When he puts his mouth on her, she lets out a choked cry, one fist clenched against her mouth to muffle the sound. He licks into her unsteadily, almost shaking with need. She puts her hand on his face, tugging his chin upwards; their eyes meet for a trembling, drawn-out moment. Slowly, his eyes never leaving hers, he slides a single finger inside her, and she cries out his name, shaking hard.
Before her gasping breaths have even stopped, he hooks an arm behind her knees and lifts, carrying both of them the short distance to her bed. The sight of her under the moonlight coming in through the window-pale skin against dark kimono against white sheets-makes his pounding heart skip a beat. He is spurred to action again by the feeling of her small fingers unfastening his shirt, pushing it back from his shoulders, and her eyes on him, as if-as if she wants to look at him, too, as if she's been denying herself the same way he has.

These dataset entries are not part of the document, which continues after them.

(* ===== verification/LnReceiveSafety.v ===== *)
(** * The guarantees of the Lightning receive service

    [lr_reachable] is every point of every run of any number of instances of
    [ReceiveSwapService]: their ticks, sweeps, operator refunds and inserted
    quotes interleaved event by event, with crashes and restarts. The theorems
    say what licenses the one payment into a lockup, each settlement and each
    refund, what the rows promise, that a tick ends, and that a run of the
    service is a run of the declared lifecycle; and that a worker whose view of
    a row predates the funding lease can close a swap that is being funded. *)
From S2P Require Import Prelude Timelocks StateMachine SendPolicy ReceivePolicy Prog SwapDb EvmRow Store Corridor World Lockup LockupFunding UnrolledSpend.
From S2P Require Import BaseStore LnReceiveStore Covenant LnReceiveService Discipline Rules CorridorRules Refinement LnReceiveProof.
#[local] Open Scope Z_scope.

#[local] Abbreviation row := ReceiveRow.
#[local] Abbreviation W := (World LnReceive.state ReceiveQuote LnReceiveEffect).
#[local] Abbreviation event := (evt LnReceive.state ReceiveQuote LnReceiveEffect read).
#[local] Abbreviation lease := (Lease (S := LnReceive.state) "fund_started_at").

She should be shy and blushing, and he should be reserved; but when they are together, they are neither of them the people they are used to being. She wraps a leg around his waist and he muffles his helpless groan against her mouth as he sinks into her. Hinata whispers, "Neji, Neji," as they move, like a prayer, and Neji thinks: he liked being nii-san to her, but he likes this better.
When she comes, the feel of her convulsing around him and the sound of her soft "oh, oh, oh," send Neji over the edge; he buries his face in her neck and sees stars explode behind his eyes.
Afterwards, they lie in the dark, their rough breaths the only sound breaking the silence. Neji strokes his fingers through Hinata's hair as her head rests against his chest.
"Don't marry him," he says.
"No," says Hinata.
"Don't marry any of the others."
"No, no," she says, and she threads her fingers through his as he tips her face up to kiss her. The moonlight pouring in through the window casts crisscrossing bars of shadow against the white sheets, cage-like; but clutching Hinata's hand in his, Neji feels freer than he has in years; heart flying high and light on bird's wings.